Cigarette in hand, Saville-Row-black-and-white-suited, laughing and joking, he strides through home-made-black-and-white-film and his adored and adoring family. This was the man who said that artists' work should express the country of their birth, their religion, their love affairs. In short, their work should be the sum total of their experiences, the harvest of their lives.
O my beloved harvest field
Who could reap you at a single sweep,
Or bind you in a single sheaf ?
Oh my visions, oh my dreams,
Could you be gathered in a single sheaf,
Could your meaning be told in a single word ?

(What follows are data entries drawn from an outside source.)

(* ===== verification/PlanShape.v ===== *)
(** * PlanShape: the stages of a job specification

    What the planner makes of a graph built from a specification: one stage for a
    narrow job, a map and a result stage for a job with one [ReduceByKey], and the
    operations of their pipelines. *)

From S2P Require Import Prelude Plan Lineage Stages Planner PlannerProofs Api.
#[local] Open Scope Z_scope.

(** ** The stages of a chain *)

Definition final_stage (a : ActionSpec) (l : list RDDNode) : Stage :=
  let '(sts, ops, parents) := ref_pipeline l in
  {| st_ID := N.of_nat (length sts); st_Kind := StageResult; st_ParentIDs := parents;
     st_NumPartitions := node_NumPartitions (default zeroNode (head l)); st_Operations := ops;
     st_ShuffleWrite := None; st_FinalAction := Some a |}.

Lemma PlanAction_stages g fs a p l : graph_wf g -> chain g (act_TargetRDD a) l ->
  PlanAction (Some (Some fs)) (Some g) a = Some (Ok p) ->
  Forall (function_ok fs) l /\ sp_Stages p = (ref_pipeline l).1.1 ++ [final_stage a l].
Proof.
  intros Hwf Hc H. unfold PlanAction in H. destruct (validateAction a) as [[]|]; [|done].
  destruct (validateFunctions_spec g Hwf fs (act_TargetRDD a)) as (r & Er & Hr). rewrite Er in H.
  destruct r as [[]|]; [|done]. destruct (proj1 Hr eq_refl) as [Hl Hf].
  split; [by apply (chain_functions g Hwf fs _ _ Hc)|]. pose proof (chain_length g Hwf _ _ Hl Hc) as Hlen.
  destruct (buildPipeline_ref g _ _ (S (size (nodes g))) Hc) as [memo Hb]; [lia|].
  destruct (chain_head _ _ _ Hc) as (n & l' & El & Hn). unfold buildStage in H. rewrite Hb in H. unfold Node in H. rewrite Hn in H.
  subst l. unfold final_stage. cbn [fbind b_stages] in H. destruct (ref_pipeline (n :: l')) as [[sts ops] parents]. cbn in *.
  by injection H as <-.
Qed.

(** ** The nodes of a specification *)

Definition narrow_spec (t : TransformationSpec) : Prop := narrow_kind (tr_Kind t) = true.

Lemma made_narrow t p n : narrow_spec t -> made_by t p n ->
  narrow_kind (op_Kind (node_Operator n)) = true /\ node_NumPartitions n = node_NumPartitions p /\
  exists d, node_Dependencies n = [d] /\ dep_Shuffle d = None.
Proof.
  unfold narrow_spec. intros Hk (E & _ & d & Hd & H). rewrite E. split; [done|].
  destruct (tr_Kind t); try done; by destruct H; split; [|exists d].
Qed.

Lemma ref_narrow src ts ns l : nodes_made (default src (head l)) ts ns -> Forall narrow_spec ts -> l <> [] ->
  ref_pipeline (ns ++ l) =
    ((ref_pipeline l).1.1, (ref_pipeline l).1.2 ++ (rddOperation <$> reverse ns), (ref_pipeline l).2) /\
  Forall (fun n => narrow_kind (op_Kind (node_Operator n)) = true) ns /\
  node_NumPartitions (default zeroNode (head (ns ++ l))) = node_NumPartitions (default zeroNode (head l)).
Proof.
  intros H Hts Hl. revert ns H. induction Hts as [|t ts Ht _ IH]; intros [|n ns] H; try done.
  - cbn. rewrite app_nil_r. by destruct (ref_pipeline l) as [[sts ops] parents].
  - destruct H as [Hn H]. destruct (IH ns H) as (E & Hk & Hp). destruct (made_narrow _ _ _ Ht Hn) as (Hkn & Hpn & d & Hd & Hs).
    split; [|split; [by apply Forall_cons|]].
    + cbn [app ref_pipeline]. rewrite E. rewrite Hd, Hs. cbn [fst snd]. by rewrite reverse_cons, fmap_app, app_assoc.
    + cbn in Hpn |- *. rewrite Hpn. destruct ns as [|m ns]; [|exact Hp]. by destruct l.
Qed.

(** ** Jobs with and without a shuffle *)

(** The operations of a source and the narrow transformations after it. *)
Definition source_ops (src : RDDNode) (ns : list RDDNode) : list StageOperation := rddOperation src :: (rddOperation <$> ns).

(** The result stage of a job without a shuffle. *)
Definition single_stage (a : ActionSpec) (n : Z) (src : RDDNode) (ns : list RDDNode) : Stage :=
  {| st_ID := 0%N; st_Kind := StageResult; st_ParentIDs := []; st_NumPartitions := n;
     st_Operations := source_ops src ns; st_ShuffleWrite := None; st_FinalAction := Some a |}.

(** The two stages around a shuffle into [k] partitions. *)
Definition shuffle_dep (sid : ShuffleID) (t : TransformationSpec) : ShuffleDependencySpec :=
  {| sd_ShuffleID := sid; sd_Partitioner := HashPartitioner (tr_NumPartitions t);
     sd_AggregatorID := tr_FunctionID t; sd_MapSideCombine := true |}.

Definition map_stage_of (n : Z) (src : RDDNode) (ns : list RDDNode) (sd : ShuffleDependencySpec) : Stage :=
  {| st_ID := 0%N; st_Kind := StageShuffleMap; st_ParentIDs := []; st_NumPartitions := n;
     st_Operations := source_ops src ns; st_ShuffleWrite := Some (shuffleWriteSpec sd); st_FinalAction := None |}.

Definition reduce_stage_of (a : ActionSpec) (red : RDDNode) (ns : list RDDNode) (sd : ShuffleDependencySpec) : Stage :=
  {| st_ID := 1%N; st_Kind := StageResult; st_ParentIDs := [0%N]; st_NumPartitions := pt_NumPartitions (sd_Partitioner sd);
     st_Operations := shuffleReadOperation sd :: rddOperation red :: (rddOperation <$> ns);
     st_ShuffleWrite := None; st_FinalAction := Some a |}.

(** A source node of a specification. *)
Definition source_of (s : Spec) (src : RDDNode) : Prop :=
  op_Kind (node_Operator src) = OpSource /\ op_SourcePath (node_Operator src) = src_Path (spec_Source s).

(** Nodes of narrow transformations, first to last. *)
Definition narrow_nodes (fs : FunctionLookup) (ts : list TransformationSpec) (ns : list RDDNode) : Prop :=
  Forall narrow_spec ts /\ Forall (fun n => narrow_kind (op_Kind (node_Operator n)) = true) ns /\
  Forall (function_ok fs) ns /\ chain_ops ns = spec_ops ts.

Lemma narrow_nodes_made fs src ts ns : nodes_made src (reverse ts) ns -> Forall narrow_spec ts ->
  Forall (function_ok fs) ns -> Forall (fun n => narrow_kind (op_Kind (node_Operator n)) = true) ns ->
  narrow_nodes fs ts (reverse ns).
Proof.
  intros H%nodes_made_ops Hts Hf Hk. split; [done|]. split; [by rewrite Forall_reverse|]. split; [by rewrite Forall_reverse|].
  unfold chain_ops, spec_ops in *. by rewrite fmap_reverse, H, fmap_reverse, reverse_involutive.
Qed.

Lemma transformation_cases ts : Forall transformation_ok ts ->
  Forall narrow_spec ts \/ exists ts1 t ts2, ts = ts1 ++ t :: ts2 /\ Forall narrow_spec ts2 /\ tr_Kind t = OpReduceByKey.
Proof.
  induction ts as [|t ts IH] using rev_ind; [by left|]. rewrite Forall_app, Forall_singleton. intros [Hts [_ Ht]].
  destruct Ht as [[Ht _]|[Ht _]].
  - right. by exists ts, t, [].
  - destruct (IH Hts) as [H|(ts1 & t1 & ts2 & -> & H & Ht1)].
    + left. by apply Forall_app; split; [|apply Forall_singleton].
    + right. exists ts1, t1, (ts2 ++ [t]). rewrite <- app_assoc. split; [done|]. split; [|done].
      by apply Forall_app; split; [|apply Forall_singleton].
Qed.

Lemma nodes_made_split src ts ts' l : nodes_made src (ts ++ ts') l ->
  exists l1 l2, l = l1 ++ l2 /\ nodes_made (default src (head l2)) ts l1 /\ nodes_made src ts' l2.
Proof.
  revert l. induction ts as [|t ts IH]; intros l H; [by exists [], l|].
  destruct l as [|n l]; [done|]. destruct H as [Hn H]. destruct (IH l H) as (l1 & l2 & -> & H1 & H2).
  exists (n :: l1), l2. split; [done|]. split; [|done]. split; [|done]. by destruct l1.
Qed.

(** An accepted plan has at most one map stage. *)
Lemma one_shuffle p sts s : validateExecutionPlan p = Ok tt -> sp_Stages p = sts ++ [s] -> (length sts <= 1)%nat.
Proof.
  intros H E. unfold validateExecutionPlan in H. rewrite E in H. by destruct sts as [|s1 [|s2 [|s3 sts]]]; cbn in *; try lia.
Qed.

Lemma shuffle_count ts src l t : nodes_made src ts l -> t ∈ ts -> tr_Kind t = OpReduceByKey ->
  (0 < length (List.filter is_shuffle_node l))%nat.
Proof.
  intros H%nodes_made_ops Ht Hk.
  assert (Hin : (OpReduceByKey, tr_FunctionID t) ∈ chain_ops l).
  { rewrite H. unfold spec_ops. apply list_elem_of_fmap. exists t. by rewrite Hk. }
  apply list_elem_of_fmap in Hin as (n & [= Hn _] & Hin).
  assert (Hf : In n (List.filter is_shuffle_node l)).
  { apply filter_In. split; [by apply list_elem_of_In|]. unfold is_shuffle_node. by apply bool_decide_eq_true_2. }
  destruct (List.filter is_shuffle_node l); [done|cbn; lia].
Qed.

(** The plan of a specification that is accepted for execution. *)
Lemma spec_stages s g rdd fs p :
  Build s NewRDDGraph = (Ok rdd, g) -> (N.of_nat (length (spec_Transformations s)) + 1 < 2 ^ 64)%N ->
  PlanAction (Some (Some fs)) (Some g) (mkAction (spec_Action s) rdd) = Some (Ok p) -> validateExecutionPlan p = Ok tt ->
  let a := mkAction (spec_Action s) rdd in let n := src_NumPartitions (spec_Source s) in let ts := spec_Transformations s in
  spec_ok s /\ exists src, source_of s src /\
    ((exists ns, narrow_nodes fs ts ns /\ sp_Stages p = [single_stage a n src ns]) \/
     (exists ts1 t ts2 ns1 red ns2 sid, ts = ts1 ++ t :: ts2 /\ tr_Kind t = OpReduceByKey /\ 0 < tr_NumPartitions t /\
        narrow_nodes fs ts1 ns1 /\ narrow_nodes fs ts2 ns2 /\
        op_Kind (node_Operator red) = OpReduceByKey /\ op_FunctionID (node_Operator red) = tr_FunctionID t /\
        function_ok fs red /\ let sd := shuffle_dep sid t in
        sp_Stages p = [map_stage_of n src ns1 sd; reduce_stage_of a red ns2 sd])).
Proof.
  intros HB Hlen HP Hv. cbv zeta.
  assert (Hs : spec_ok s).
  { apply validateSpec_spec. pose proof (Build_invalid s) as Hi. destruct (validateSpec s) as [[]|] eqn:E; [done|].
    rewrite HB in Hi. rewrite <- validateSpec_spec, E in Hi. specialize (Hi ltac:(done)). done. }
  split; [done|]. destruct (Build_Ok s Hs Hlen) as (rdd' & g' & l & src & HB' & [Hwf _ Hc] & Hpath & Hn & Hmade).
  rewrite HB in HB'. injection HB' as <- <-.
  destruct (PlanAction_stages g fs (mkAction (spec_Action s) rdd) p (l ++ [src]) Hwf Hc HP) as [Hf Hst].
  apply Forall_app in Hf as [Hf Hfs].
  assert (Hd : node_Dependencies src = [] /\ op_Kind (node_Operator src) = OpSource).
  { assert (E : last (l ++ [src]) = Some src) by by rewrite last_snoc.
    remember (l ++ [src]) as l0. clear -E Hc. induction Hc as [id n H Hd|id n d l H Hd Hc IH].
    - injection E as ->. split; [done|by eapply node_source].
    - apply IH. rewrite last_cons in E. destruct (last l) eqn:E2; [done|]. apply last_None in E2 as ->. inversion Hc. }
  destruct Hd as [Hd Hk]. exists src. split; [done|]. destruct Hs as (_ & _ & Hts & _).
  assert (Hsrc : ref_pipeline [src] = ([], [rddOperation src], [])) by (cbn; by rewrite Hd).
  destruct (transformation_cases _ Hts) as [Hnar|(ts1 & t & ts2 & Ets & Hnar & Ht)].
  - left. exists (reverse l).
    destruct (ref_narrow src (reverse (spec_Transformations s)) l [src] Hmade) as (E & Hkn & Hnum); [by rewrite Forall_reverse|done|].
    split; [by eapply narrow_nodes_made|]. rewrite Hst. unfold final_stage. rewrite E, Hsrc. cbn [fst snd app length].
    rewrite Hnum. cbn. by rewrite Hn.
  - right. rewrite Ets in Hmade, Hts. rewrite reverse_app, reverse_cons, <- app_assoc in Hmade.
    apply nodes_made_split in Hmade as (l2 & l1 & -> & Hm2 & Hm1). destruct l1 as [|red l1]; [done|]. destruct Hm1 as [Hred Hm1].
    pose proof Hred as (Hrk & Hrf & d & Hrd & Hdep). rewrite Ht in Hdep. destruct Hdep as (sid & Hrn & Hsd).
    apply Forall_app in Hf as [Hf2 Hf1]. apply Forall_cons in Hf1 as [Hfr Hf1].
    apply Forall_app in Hts as [Hts1 [Htok _]%Forall_cons].
    assert (Hl : ref_pipeline ((l2 ++ red :: l1) ++ [src]) =
      ((ref_pipeline (red :: l1 ++ [src])).1.1, (ref_pipeline (red :: l1 ++ [src])).1.2 ++ (rddOperation <$> reverse l2),
       (ref_pipeline (red :: l1 ++ [src])).2) /\
      Forall (fun n => narrow_kind (op_Kind (node_Operator n)) = true) l2 /\
      node_NumPartitions (default zeroNode (head ((l2 ++ red :: l1) ++ [src]))) = node_NumPartitions red).
    { rewrite <- app_assoc. change ((red :: l1) ++ [src]) with (red :: l1 ++ [src]). destruct (ref_narrow src (reverse ts2) l2 (red :: l1 ++ [src])) as (E & ? & Hnum); [done|by rewrite Forall_reverse|done|].
      by rewrite E, Hnum. }
    destruct Hl as (E & Hk2 & Hnum).
    destruct (transformation_cases _ Hts1) as [Hnar1|(ts0 & t0 & ts3 & Ets0 & Hnar3 & Ht0)]; cycle 1.
    { exfalso. pose proof (one_shuffle _ _ _ Hv Hst) as Hone. destruct (chain_ref_inv _ _ _ Hc) as [_ _ _ _ Hcount].
      rewrite Hcount, !List.filter_app, !length_app in Hone. cbn [List.filter] in Hone. unfold is_shuffle_node at 2 in Hone.
      rewrite Hrk, Ht, bool_decide_eq_true_2 in Hone by done. cbn [length] in Hone.
      pose proof (shuffle_count (reverse ts1) _ _ t0 Hm1 ltac:(apply elem_of_reverse; rewrite Ets0; set_solver) Ht0). lia. }
    rewrite Hst. unfold final_stage. rewrite E, Hnum. cbn [fst snd ref_pipeline]. rewrite Hrd, Hsd.
    destruct (ref_narrow src (reverse ts1) l1 [src]) as (E1 & Hk1 & Hnum1); [done|by rewrite Forall_reverse|done|].
    rewrite E1, Hsrc. cbn [fst snd app length]. rewrite Hnum1. cbn [head default].
    exists ts1, t, ts2, (reverse l1), red, (reverse l2), sid. split; [done|]. split; [done|].
    split; [by destruct Htok as [_ [[_ ?]|[Hx _]]]; [|rewrite Ht in Hx]|].
    split; [by eapply narrow_nodes_made|]. split; [by eapply narrow_nodes_made|]. split; [congruence|]. split; [done|]. split; [done|].
    unfold map_stage_of, reduce_stage_of, shuffle_dep, source_ops. cbn. by rewrite Hn, Hrn.
Qed.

Harsh winds have swept over my harvest,
The flattened corn lies on the ground.
All the ripened grain is scattered !
Scattered too, are my cherished dreams !
Where they flew, and fell again to earth,
Springs a wild crop of ugly weeds –
Springs the bitter harvest of my sorrow !
This, at least, emerged from Tony Palmer's film of the Russian composer Rachmaninov. Essentially, it was a yearning for his beloved homeland that inspired Rachmaninov during his years in exile. In particular, he yearned for his youth, his cousins' estate in Ivanovka, an idyll in the countryside with beauty, love and roots. I should not be surprised a jot if Ivanovka was a space of valleys, of fields and sunlight, of love and fun and music. You can hear these things in his work and, after leaving the source of his inspiration, there is barely a sound. Rachmaninov wrote only five more pieces of music.